Des politiques faisant évoluer les rapports de genre sont également nécessaires pour promouvoir un partage égal des tâches domestiques, afin d’alléger le fardeau des soins non rémunérés largement porté par les femmes. On peut retirer des avantages sociaux et économiques en incitant les hommes à assumer un rôle plus actif dans les responsabilités ménagères et à s’occuper des enfants et des membres âgés de la famille, ce qui permet d’atteindre un bon équilibre au sein des familles en termes de responsabilités professionnelles et domestiques.

La stratégie européenne pour la santé des femmes permet de progresser vers la réduction des inégalités entre les sexes

Lors de la soixante-sixième session du Comité régional de l’OMS pour l’Europe, les 53 États membres de la Région ont adopté une nouvelle stratégie pour la santé et le bien-être de la femme. Celle-ci permet de progresser vers une réduction des inégalités socioéconomiques et entre les sexes en faveur des femmes de la Région. La stratégie entend inciter les responsables de la planification sanitaire à collaborer à l’amélioration de la santé et du bien-être des femmes et des filles au-delà de la santé maternelle et infantile, en veillant à ce que les politiques et les systèmes de santé tiennent compte des différences entre les sexes et s’inspirent d’une démarche portant sur toute la durée de la vie.

La stratégie propose 4 recommandations clés qui se rapportent directement aux professionnelles de santé, et visent à maîtriser les effets du genre et des déterminants sociaux, économiques, culturels et environnementaux, et à améliorer l’intervention des systèmes de santé en faveur de la santé et du bien-être de la femme.
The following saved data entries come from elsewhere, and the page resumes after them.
Lemma holds_read m a n l : holds m ((a, n) :: l) -> m !! a = Some n.
Proof. intros [H _ _]. apply H. by left. Qed.

Lemma holds_write m a n n' l : holds m ((a, n) :: l) -> holds (<[a := n']> m) ((a, n') :: l).
Proof.
  intros [H1 H2 H3]. split; [|done..]. pose proof (NoDup_cons_1_1 _ _ H2) as Hni.
  intros b v [[= -> ->]|Hin]%elem_of_cons; [apply lookup_insert_eq|].
  rewrite lookup_insert_ne; [apply H1; by right|]. intros <-. apply Hni, list_elem_of_fmap. by exists (a, v).
Qed.

Lemma holds_ptr m a n l : holds m ((a, n) :: l) -> a <> 0 /\ ptr a.
Proof. intros [_ _ H]. apply H. by left. Qed.

Lemma holds_ne m a n b n' l : holds m ((a, n) :: (b, n') :: l) -> a <> b.
Proof. intros [_ H _] ->. apply (NoDup_cons_1_1 _ _ H). by left. Qed.

(** ** Total correctness *)

(** The state of a tree: its root and some cells of the store. *)
Definition state (s : rb_tree) (r : Z) (l : list (Z * rb_node)) : Prop := root s = r /\ holds (mem s) l.

#[export] Instance state_perm s r : Proper ((≡ₚ) ==> iff) (state s r).
Proof. intros l l' E. unfold state. by rewrite E. Qed.

Lemma wp_get_root Q s : Q (root s) s -> wp get_root Q s.
Proof. done. Qed.

Lemma wp_set_root r v l Q s : state s r l -> (forall s', state s' v l -> Q tt s') -> wp (set_root v) Q s.
Proof. intros [_ H] HQ. unfold wp, set_root. by apply HQ. Qed.

Lemma wp_deref r a n l Q s : state s r ((a, n) :: l) -> Q n s -> wp (deref a) Q s.
Proof. intros [_ H] HQ. unfold wp, deref. by rewrite (holds_read _ _ _ _ H). Qed.

Lemma wp_modify r a n l f Q s :
  state s r ((a, n) :: l) -> (forall s', state s' r ((a, f n) :: l) -> Q tt s') -> wp (modify a f) Q s.
Proof.
  intros Hs HQ. unfold modify. apply wp_bind. eapply wp_deref; [exact Hs|]. destruct Hs as [Hr H].
  unfold wp, store. apply HQ. split; [done|]. by eapply holds_write.
Qed.

(** ** Fields of cells *)

Lemma parent_cell p c d x y : parent (cell p c d x y) = enc p c.
Proof. by destruct d. Qed.
Lemma child_cell p c d x y : child d (cell p c d x y) = x.
Proof. by destruct d. Qed.
Lemma child_opp_cell p c d x y : child (opp d) (cell p c d x y) = y.
Proof. by destruct d. Qed.
Lemma cell_opp p c d x y : cell p c (opp d) x y = cell p c d y x.
Proof. by destruct d. Qed.
Lemma set_child_cell p c d x y v : set_child d v (cell p c d x y) = cell p c d v y.
Proof. by destruct d. Qed.
Lemma set_child_opp_cell p c d x y v : set_child (opp d) v (cell p c d x y) = cell p c d x v.
Proof. by destruct d. Qed.

#[local] Open Scope c_scope.
Lemma set_parent_cell p c d x y q c' : (cell p c d x y) <| parent := enc q c' |> = cell q c' d x y.
Proof. by destruct d. Qed.

#[export] Hint Rewrite parent_cell child_cell child_opp_cell set_child_cell set_child_opp_cell : rb.

Lemma cells_nd p d c x a y : cells p (nd d c x a y) ≡ₚ (a, cell p c d (addr x) (addr y)) :: cells a x ++ cells a y.
Proof. destruct d; cbn; [done|]. by rewrite (comm (++) (cells a y)). Qed.

(** ** Operations on one node *)

Section Fields.
Context (s : rb_tree) (r a p : Z) (c : color) (d : side) (x y : Z) (l : list (Z * rb_node)).
Context (Hs : state s r ((a, cell p c d x y) :: l)) (Hp : ptr p).

Lemma wp_parent Q : Q p s -> wp (rb_node_parent a) Q s.
Proof.
  intros HQ. unfold rb_node_parent. apply wp_bind. eapply wp_deref; [exact Hs|]. apply wp_ret.
  by rewrite parent_cell, enc_parent.
Qed.

Lemma wp_set_parent q Q : ptr q ->
  (forall s', state s' r ((a, cell q c d x y) :: l) -> Q tt s') -> wp (rb_node_set_parent a q) Q s.
Proof.
  intros Hq HQ. unfold rb_node_set_parent. eapply wp_modify; [exact Hs|]. intros s' Hs'. apply HQ.
  by rewrite parent_cell, enc_set_parent, set_parent_cell in Hs'.
Qed.

Lemma wp_set_black Q :
  (forall s', state s' r ((a, cell p Black d x y) :: l) -> Q tt s') -> wp (rb_node_set_black a) Q s.
Proof.
  intros HQ. unfold rb_node_set_black. eapply wp_modify; [exact Hs|]. intros s' Hs'. apply HQ.
  by rewrite parent_cell, enc_black, set_parent_cell in Hs'.
Qed.

Lemma wp_set_red Q :
  (forall s', state s' r ((a, cell p Red d x y) :: l) -> Q tt s') -> wp (rb_node_set_red a) Q s.
Proof.
  intros HQ. unfold rb_node_set_red. eapply wp_modify; [exact Hs|]. intros s' Hs'. apply HQ.
  rewrite parent_cell, enc_parent in Hs' by done. by rewrite <- (set_parent_cell p c), enc_red.
Qed.

Lemma wp_is_black Q : Q (bool_decide (c = Black)) s -> wp (rb_node_is_black a) Q s.
Proof.
  intros HQ. unfold rb_node_is_black. destruct Hs as [_ Hh]. destruct (holds_ptr _ _ _ _ Hh) as [Ha _].
  destruct (Z.eqb_spec a 0); [done|]. apply wp_bind. eapply wp_deref; [exact Hs|]. apply wp_ret.
  rewrite parent_cell, enc_color by done. by destruct c.
Qed.
End Fields.

(** The colour of a subtree, possibly empty. *)
Lemma wp_tree_is_black s r p t l Q : state s r (cells p t ++ l) -> ptr p ->
  Q (bool_decide (tcolor t = Black)) s -> wp (rb_node_is_black (addr t)) Q s.
Proof.
  intros Hs Hp HQ. destruct t as [|c x a y]; [done|]. cbn [cells addr tcolor app] in *. by eapply wp_is_black.
Qed.

(** ** A focus: a subtree in its context *)

(** [rest] is any other part of the store. *)
Definition focus (s : rb_tree) (k : list frame) (t : tree) (rest : list (Z * rb_node)) : Prop :=
  state s (top k (addr t)) (kcells k (addr t) ++ cells (par k) t ++ rest).

(** Solve a permutation of cells after unfolding the nodes. *)
Ltac perm := rewrite ?cells_nd; autorewrite with rb; solve_Permutation.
Ces recommandations sont notamment les suivantes :

  1. promouvoir l’égalité entre les sexes sur tous les lieux de travail et à tous les niveaux ;
  2. réduire l’impact négatif de l’emploi et des conditions de travail précaires sur la santé et le bien-être ;
  3. veiller à ce que le travail des femmes soit à la fois valorisé et apprécié de manière égale avec celui des hommes, et que la contribution des femmes en tant que prestataires de soins, avec ou sans rémunération, soit reconnue, valorisée et compensée ;
  4. soutenir la mise en place de modèles de soins qui n’accroissent pas la pression exercée sur les femmes à cet égard et ne les exposent pas au risque d’exclusion sociale – il peut par exemple s’agir de politiques visant l’accroissement de la participation des hommes aux soins prodigués aux membres de leur famille.
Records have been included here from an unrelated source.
(* ===== verification/RbTreeProps.v ===== *)
(** * Red-black trees: the properties

    [represents s t rest]: the store [s] holds the tree [t], rooted at the root
    member, and apart from it the cells [rest]. *)

From Stdlib Require Import ZArith Lia Sorted.
From stdpp Require Import base list gmap numbers sorting.
From S2P Require Import Prelude StateM RbTree RbAbs RbHeap RbInsert RbRemove.
#[local] Open Scope Z_scope.

Definition represents (s : rb_tree) (t : tree) (rest : list (Z * rb_node)) : Prop :=
  root s = addr t /\ holds (mem s) (cells 0 t ++ rest).

Lemma represents_focus s t rest : represents s t rest <-> focus s [] t rest.
Proof. done. Qed.

(** The store of a given tree. *)
Definition store_of (t : tree) : rb_tree := RbTree (addr t) (list_to_map (cells 0 t)).

(** ** Positions in the sequence *)

Lemma kbefore_app k1 k2 : kbefore (k1 ++ k2) = kbefore k2 ++ kbefore k1.
Proof. induction k1 as [|f k1 IH]; cbn; [by rewrite app_nil_r|]. by rewrite IH, app_assoc. Qed.

Lemma kafter_app k1 k2 : kafter (k1 ++ k2) = kafter k1 ++ kafter k2.
Proof. induction k1 as [|f k1 IH]; cbn; [done|]. by rewrite IH, app_assoc. Qed.

(** A node of the sequence is the root of a subtree. *)
Lemma locate t l1 z l2 : inorder t = l1 ++ z :: l2 ->
  exists k c l r, t = plug k (Node c l z r) /\ l1 = kbefore k ++ inorder l /\ l2 = inorder r ++ kafter k.
Proof.
  revert l1 l2. induction t as [|c l IHl a r IHr]; intros l1 l2 E; cbn in E; [by apply app_cons_not_nil in E|].
  apply app_eq_inv in E as [(k & E1 & E2)|(k & E1 & E2)].
  - destruct k as [|b k]; injection E2 as -> ->.
    + exists [], c, l, r. rewrite app_nil_r in *. subst l1. done.
    + destruct (IHl _ _ E1) as (k' & c' & l' & r' & -> & -> & ->). exists (k' ++ [Frame L c a r]), c', l', r'.
      rewrite plug_app, kbefore_app, kafter_app. split; [done|]. split; [done|]. cbn. by rewrite app_nil_r, <- app_assoc.
  - destruct k as [|b k]; injection E2 as -> E2.
    + exists [], c, l, r. rewrite !app_nil_r in *. subst. done.
    + destruct (IHr _ _ E2) as (k' & c' & l' & r' & -> & -> & ->). exists (k' ++ [Frame R c b l]), c', l', r'.
      rewrite plug_app, kbefore_app, kafter_app. split; [done|]. subst l1. cbn. rewrite !app_nil_r. by rewrite <- !app_assoc.
Qed.

Lemma elements_keys p t : (cells p t).*1 ≡ₚ inorder t.
Proof.
  revert p. induction t as [|c l IHl a r IHr]; intros p; cbn; [done|]. rewrite fmap_app, IHl, IHr. solve_Permutation.
Qed.

Lemma store_of_represents t : NoDup (inorder t) -> Forall (fun a => a <> 0 /\ ptr a) (inorder t) -> represents (store_of t) t [].
Proof.
  intros Hnd Hp. split; [done|]. rewrite app_nil_r. split.
  - intros a n Hin. apply elem_of_list_to_map_1; [by rewrite elements_keys | done].
  - by rewrite elements_keys.
  - intros a. rewrite elements_keys. intros Hin. by rewrite Forall_forall in Hp; apply Hp.
Qed.

(** ** Insertion *)

(** Where [rb_tree_insert_at] may put a node: at the root of an empty tree, or
    as a missing child of [parent]; the sequences before and after it. *)
Definition insert_place (s : rb_tree) (t : tree) (parent : Z) (lft : bool) (l1 l2 : list Z) : Prop :=
  (t = Leaf /\ parent = 0 /\ l1 = [] /\ l2 = []) \/
  exists v m1 m2, inorder t = m1 ++ parent :: m2 /\ mem s !! parent = Some v /\
    (if lft then left v = 0 /\ l1 = m1 /\ l2 = parent :: m2 else right v = 0 /\ l1 = m1 ++ [parent] /\ l2 = m2).

Definition fresh_node (node : Z) (t : tree) (rest : list (Z * rb_node)) : Prop :=
  node <> 0 /\ ptr node /\ ~ (node ∈ inorder t) /\ ~ (node ∈ rest.*1).

Lemma focus_zero_child s k d c x a y rest : focus s k (nd d c x a y) rest -> addr x = 0 -> x = Leaf.
Proof. intros Hf E. destruct x as [|cx lx b rx]; [done|]. apply focus_down in Hf. by apply (focus_nz _ _ _ L) in Hf. Qed.

Lemma insert_place_focus s t rest parent lft l1 l2 :
  represents s t rest -> insert_place s t parent lft l1 l2 ->
  exists k, t = plug k Leaf /\ par k = parent /\ kbefore k = l1 /\ kafter k = l2 /\
    match k with f :: _ => lft = match fside f with L => true | R => false end | [] => True end.
Proof.
  intros Hs [(-> & -> & -> & ->)|(v & m1 & m2 & Ei & Hv & Hside)]; [by exists []|].
  destruct (locate _ _ _ _ Ei) as (k & c & l & r & -> & -> & ->).
  pose proof (proj2 (focus_plug _ _ _ _) Hs) as Hf. pose proof (focus_cell s k rest L c l parent r Hf) as Hc.
  destruct Hc as [_ Hc]. apply holds_read in Hc. rewrite Hc in Hv. injection Hv as <-. cbn [cell left right] in Hside.
  destruct lft; destruct Hside as (E0 & -> & ->).
  - apply (focus_zero_child s k L c l parent r rest Hf) in E0 as ->. exists (Frame L c parent r :: k). cbn. by rewrite !app_nil_r.
  - apply (focus_zero_child s k R c r parent l rest Hf) in E0 as ->. exists (Frame R c parent l :: k). cbn. by rewrite <- ?app_assoc.
Qed.

Lemma kcells_keys k h : (kcells k h).*1 ≡ₚ kbefore k ++ kafter k.
Proof.
  revert h. induction k as [|[d c a sib] k IH]; intros h; cbn [kcells kbefore kafter]; [done|].
  cbn [fmap list_fmap fst]. rewrite fmap_app, elements_keys, IH. unfold before, after. cbn [fside faddr fsib].
  destruct d; solve_Permutation.
Qed.

Lemma insert_at_spec s t rest parent node lft l1 l2 :
  represents s t rest -> rb_ok t -> insert_place s t parent lft l1 l2 -> fresh_node node t rest ->
  wp (rb_tree_insert_at parent node lft)
    (fun _ s' => exists t', represents s' t' rest /\ rb_ok t' /\ inorder t' = l1 ++ node :: l2) s.
Proof.
  intros Hs Hok Hplace (Hn0 & Hnp & Hnt & Hnr). destruct (insert_place_focus _ _ _ _ _ _ _ Hs Hplace) as (k & -> & <- & <- & <- & Hside).
  destruct (rb_ok_plug _ _ Hok) as (n & Hk & Hn & _). pose proof (proj2 (focus_plug _ _ _ _) Hs) as Hf.
  eapply wp_mono; [eapply wp_insert_at; [exact Hf | exact Hk | | done | done | exact Hside]|].
  - rewrite fmap_app, kcells_keys. rewrite inorder_plug in Hnt. cbn in Hnt. rewrite not_elem_of_app. done.
  - intros [] s' Hs'. exists (insert_result k (leaf_node node)). split; [exact Hs'|]. split.
    + inversion Hn; subst. eapply ins_fix_ok; [exact Hk | by apply (rb_red 0); constructor | done].
    + unfold insert_result. rewrite inorder_recolor, inorder_ins_fix, inorder_plug. done.
Qed.

(** C16: on a store that holds a red-black tree, [rb_tree_insert_at] at a missing
    child of a node (or in an empty tree) terminates, trips no assertion and
    reads no address outside the tree; the store then holds a red-black tree
    whose nodes are, in order, those of the old one with the new node just
    before or after its parent, and what else was in the store is unchanged. *)
Theorem rb_tree_insert_at_correct (s : rb_tree) (t : tree) (rest : list (Z * rb_node)) (parent node : Z) (lft : bool) (l1 l2 : list Z) :
  represents s t rest -> rb_ok t -> insert_place s t parent lft l1 l2 -> fresh_node node t rest ->
  exists s' t', rb_tree_insert_at parent node lft s = Ret (tt, s') /\
    represents s' t' rest /\ rb_ok t' /\ inorder t' = l1 ++ node :: l2.
Proof.
  intros Hs Hok Hp Hn. destruct (wp_elim _ _ _ (insert_at_spec _ _ _ _ _ _ _ _ Hs Hok Hp Hn)) as ([] & s' & E & t' & H). eauto.
Qed.

(** ** Removal *)

Lemma remove_spec s t rest l1 z l2 :
  represents s t rest -> rb_ok t -> inorder t = l1 ++ z :: l2 ->
  wp (rb_tree_remove z)
    (fun _ s' => exists t' zc, represents s' t' ((z, zc) :: rest) /\ rb_ok t' /\ inorder t' = l1 ++ l2) s.
Proof.
  intros Hs Hok Ei. destruct (locate _ _ _ _ Ei) as (k & c & l & r & -> & -> & ->).
  pose proof (proj2 (focus_plug _ _ _ _) Hs) as Hf. unfold rb_tree_remove. apply wp_bind.
  eapply wp_mono; [eapply wp_remove_unlink; [exact Hf | exact Hok]|]. clear s Hs Hf Ei Hok.
  intros v s (k' & t' & n & zc & yb & -> & Hf & Hin & Hn & Hyb).
  assert (Hin' : inorder (plug k' t') = (kbefore k ++ inorder l) ++ inorder r ++ kafter k) by (rewrite Hin; by rewrite <- !app_assoc).
  clear Hin. apply wp_bind. eapply (wp_mono _ (fun _ s' => s' = s)).
  { destruct k' as [|[d cp p w] k']; cbn [par faddr]; [done|]. apply focus_up in Hf as Hp.
    pose proof (focus_nz _ _ _ _ _ _ _ _ Hp). destruct (Z.eqb_spec p 0); [done|].
    apply wp_bind. eapply wp_focus_deref; [exact Hp|]. by apply wp_assert; [apply child_or|]. }
  intros _ ? ->. destruct yb; cbn [negb].
  - apply wp_bind, wp_rounds, wp_bind. eapply wp_mono.
    { eapply wp_remove_fixup; [exact Hf | exact Hyb | exact Hn |]. pose proof (focus_size _ _ _ _ Hf).
      pose proof (length_kcells k' (addr t')). cbn [length] in *. lia. }
    intros x s' (k1 & t1 & -> & Hf1 & E).
    eapply (wp_mono _ (fun _ s1 => focus s1 k1 (recolor Black t1) ((z, zc) :: rest))).
    { destruct t1 as [|c1 x1 a1 y1]; [exact Hf1|]. assert (a1 <> 0) by (by eapply (focus_nz _ _ _ L)). cbn [addr].
      destruct (Z.eqb_spec a1 0); [done|]. cbn [negb]. change a1 with (addr (Node c1 x1 a1 y1)). by eapply wp_focus_recolor. }
    intros _ s1 Hs1. apply focus_plug in Hs1. rewrite E in Hs1. exists (del_fix k' t'), zc. split; [exact Hs1|].
    split; [by eapply del_fix_ok|]. by rewrite inorder_del_fix.
  - apply wp_ret. apply focus_plug in Hf. by exists (plug k' t'), zc.
Qed.

(** C17: on a store that holds a red-black tree, [rb_tree_remove] of any of its
    nodes terminates, trips no assertion and reads no address outside the
    tree; the store then holds a red-black tree of the other nodes in the same
    order, apart from the cell of the removed node and from what else was in
    the store, which is unchanged. *)
Theorem rb_tree_remove_correct (s : rb_tree) (t : tree) (rest : list (Z * rb_node)) (l1 : list Z) (z : Z) (l2 : list Z) :
  represents s t rest -> rb_ok t -> inorder t = l1 ++ z :: l2 ->
  exists s' t' zc, rb_tree_remove z s = Ret (tt, s') /\
    represents s' t' ((z, zc) :: rest) /\ rb_ok t' /\ inorder t' = l1 ++ l2.
Proof.
  intros Hs Hok Ei. destruct (wp_elim _ _ _ (remove_spec _ _ _ _ _ _ Hs Hok Ei)) as ([] & s' & E & t' & zc & H). eauto 6.
Qed.

(** ** Witnesses *)

Definition small_tree : tree := Node Black (Node Red Leaf 16 Leaf) 32 (Node Red Leaf 48 Leaf).

Lemma small_tree_represents : represents (store_of small_tree) small_tree [].
Proof.
  apply store_of_represents; change (inorder small_tree) with [16; 32; 48].
  - repeat (apply NoDup_cons_2; [set_solver|]). apply NoDup_nil_2.
  - repeat (apply Forall_cons; split; [split; [done | split; [lia | done]]|]). by apply Forall_nil.
Qed.

Lemma small_tree_ok : rb_ok small_tree.
Proof. split; [done|]. exists 1%nat. repeat constructor. Qed.

Lemma rb_tree_insert_at_correct_witness : exists s' t', rb_tree_insert_at 16 64 false (store_of small_tree) = Ret (tt, s') /\
  represents s' t' [] /\ rb_ok t' /\ inorder t' = [16; 64; 32; 48].
Proof.
  refine (rb_tree_insert_at_correct (store_of small_tree) small_tree [] 16 64 false [16] [32; 48] small_tree_represents small_tree_ok _ _).
  - right. exists (cell 32 Red L 0 0), [], [32; 48]. repeat split.
  - split; [done|]. split; [by vm_compute|]. split; [set_solver | apply not_elem_of_nil].
Defined.

Lemma rb_tree_remove_correct_witness : exists s' t' zc, rb_tree_remove 32 (store_of small_tree) = Ret (tt, s') /\
  represents s' t' [(32, zc)] /\ rb_ok t' /\ inorder t' = [16; 48].
Proof. exact (rb_tree_remove_correct (store_of small_tree) small_tree [] [16] 32 [48] small_tree_represents small_tree_ok eq_refl). Defined.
La stratégie pour la santé et le bien-être de la femme s’inspire des valeurs de Santé 2020, le cadre politique européen de la santé, qui reconnaît le rôle du genre comme déterminant de la santé. Elle contribue également à la mise en œuvre des objectifs de développement durable liés à l’égalité entre les sexes et à la réduction des inégalités.

Mesures en faveur de la pérennité des personnels de santé

Un cadre d’action relatif à la pérennité des personnels de santé dans la Région européenne de l’OMS est inscrit à l’ordre du jour de la soixante-septième session du Comité régional de l’OMS pour l’Europe, qui se tiendra en septembre 2017 à Budapest (Hongrie). Le cadre appuie les recommandations de la Commission de haut niveau des Nations Unies relatives aux questions de parité homme-femme dans le secteur de la santé, notamment l’élimination des barrières sociales qui empêchent les femmes de contribuer de manière optimale au secteur.